◆ Given data
# # # # # # #

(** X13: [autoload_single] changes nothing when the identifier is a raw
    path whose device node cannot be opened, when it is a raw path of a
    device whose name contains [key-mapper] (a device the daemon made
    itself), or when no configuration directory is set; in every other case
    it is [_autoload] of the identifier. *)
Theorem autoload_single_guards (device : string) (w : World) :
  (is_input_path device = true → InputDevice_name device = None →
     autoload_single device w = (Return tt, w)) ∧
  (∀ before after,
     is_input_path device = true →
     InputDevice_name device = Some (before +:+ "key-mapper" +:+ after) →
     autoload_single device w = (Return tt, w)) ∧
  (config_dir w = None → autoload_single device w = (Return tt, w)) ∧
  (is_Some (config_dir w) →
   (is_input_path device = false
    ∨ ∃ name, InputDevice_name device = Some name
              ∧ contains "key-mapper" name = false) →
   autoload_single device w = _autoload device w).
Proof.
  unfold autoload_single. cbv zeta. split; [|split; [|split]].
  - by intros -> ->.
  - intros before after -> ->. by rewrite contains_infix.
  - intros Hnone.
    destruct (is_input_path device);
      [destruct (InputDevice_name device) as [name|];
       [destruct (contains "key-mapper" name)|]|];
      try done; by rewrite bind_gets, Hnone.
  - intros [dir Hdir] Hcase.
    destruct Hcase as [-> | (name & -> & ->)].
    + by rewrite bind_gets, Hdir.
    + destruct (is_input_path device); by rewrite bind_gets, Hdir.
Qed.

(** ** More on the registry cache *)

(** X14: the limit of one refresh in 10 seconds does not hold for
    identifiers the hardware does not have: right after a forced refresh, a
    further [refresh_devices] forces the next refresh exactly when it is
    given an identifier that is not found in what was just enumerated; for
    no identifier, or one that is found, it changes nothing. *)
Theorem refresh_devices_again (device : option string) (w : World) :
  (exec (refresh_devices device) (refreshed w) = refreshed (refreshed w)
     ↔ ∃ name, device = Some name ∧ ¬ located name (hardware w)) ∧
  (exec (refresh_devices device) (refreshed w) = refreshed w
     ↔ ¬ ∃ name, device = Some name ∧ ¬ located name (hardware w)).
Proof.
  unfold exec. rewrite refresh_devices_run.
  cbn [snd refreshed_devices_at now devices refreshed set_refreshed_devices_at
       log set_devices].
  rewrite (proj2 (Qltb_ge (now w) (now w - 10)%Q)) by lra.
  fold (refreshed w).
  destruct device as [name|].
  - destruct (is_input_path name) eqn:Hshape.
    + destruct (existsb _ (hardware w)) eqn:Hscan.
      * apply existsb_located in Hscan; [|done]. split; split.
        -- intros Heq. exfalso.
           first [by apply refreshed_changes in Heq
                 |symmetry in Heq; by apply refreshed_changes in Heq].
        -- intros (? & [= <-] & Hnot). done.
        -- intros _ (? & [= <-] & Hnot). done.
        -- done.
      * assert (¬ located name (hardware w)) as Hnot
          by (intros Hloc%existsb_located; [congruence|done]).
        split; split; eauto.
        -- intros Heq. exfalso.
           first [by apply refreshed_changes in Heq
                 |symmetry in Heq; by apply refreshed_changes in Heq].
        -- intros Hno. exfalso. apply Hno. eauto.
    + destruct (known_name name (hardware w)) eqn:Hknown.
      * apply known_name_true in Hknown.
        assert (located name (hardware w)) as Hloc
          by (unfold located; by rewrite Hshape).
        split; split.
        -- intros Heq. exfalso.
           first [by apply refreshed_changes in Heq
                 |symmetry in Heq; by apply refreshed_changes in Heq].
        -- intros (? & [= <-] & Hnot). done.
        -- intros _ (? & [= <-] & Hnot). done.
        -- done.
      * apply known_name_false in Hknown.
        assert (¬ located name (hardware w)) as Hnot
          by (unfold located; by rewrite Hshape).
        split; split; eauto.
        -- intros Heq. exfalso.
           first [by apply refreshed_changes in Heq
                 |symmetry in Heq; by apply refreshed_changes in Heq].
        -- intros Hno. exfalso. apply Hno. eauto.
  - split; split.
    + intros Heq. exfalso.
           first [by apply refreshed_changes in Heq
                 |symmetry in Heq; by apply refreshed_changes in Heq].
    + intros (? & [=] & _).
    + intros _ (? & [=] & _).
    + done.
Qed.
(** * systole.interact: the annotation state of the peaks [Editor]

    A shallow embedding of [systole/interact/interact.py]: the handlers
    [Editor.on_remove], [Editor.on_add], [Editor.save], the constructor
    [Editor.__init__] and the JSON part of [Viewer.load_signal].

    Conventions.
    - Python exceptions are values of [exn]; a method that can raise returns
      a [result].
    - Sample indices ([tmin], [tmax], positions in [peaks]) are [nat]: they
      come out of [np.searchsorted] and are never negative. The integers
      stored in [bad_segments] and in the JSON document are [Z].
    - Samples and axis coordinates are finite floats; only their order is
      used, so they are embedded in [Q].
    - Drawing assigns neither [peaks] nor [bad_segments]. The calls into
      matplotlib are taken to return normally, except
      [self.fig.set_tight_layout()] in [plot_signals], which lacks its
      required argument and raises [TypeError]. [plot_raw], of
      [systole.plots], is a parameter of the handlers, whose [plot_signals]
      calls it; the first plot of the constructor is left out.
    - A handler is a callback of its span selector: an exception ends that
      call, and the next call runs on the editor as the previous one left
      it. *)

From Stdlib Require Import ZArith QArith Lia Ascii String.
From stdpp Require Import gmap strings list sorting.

# # # # # # #

◆ The task
Each line from the one with "- Sample indices" to the end of the material should be duplicated exactly, and no other line.

◆ Worked solution
    - Sample indices ([tmin], [tmax], positions in [peaks]) are [nat]: they
      come out of [np.searchsorted] and are never negative. The integers
      stored in [bad_segments] and in the JSON document are [Z].
    - Samples and axis coordinates are finite floats; only their order is
      used, so they are embedded in [Q].
    - Drawing assigns neither [peaks] nor [bad_segments]. The calls into
      matplotlib are taken to return normally, except
      [self.fig.set_tight_layout()] in [plot_signals], which lacks its
      required argument and raises [TypeError]. [plot_raw], of
      [systole.plots], is a parameter of the handlers, whose [plot_signals]
      calls it; the first plot of the constructor is left out.
    - A handler is a callback of its span selector: an exception ends that
      call, and the next call runs on the editor as the previous one left
      it. *)

From Stdlib Require Import ZArith QArith Lia Ascii String.
From stdpp Require Import gmap strings list sorting.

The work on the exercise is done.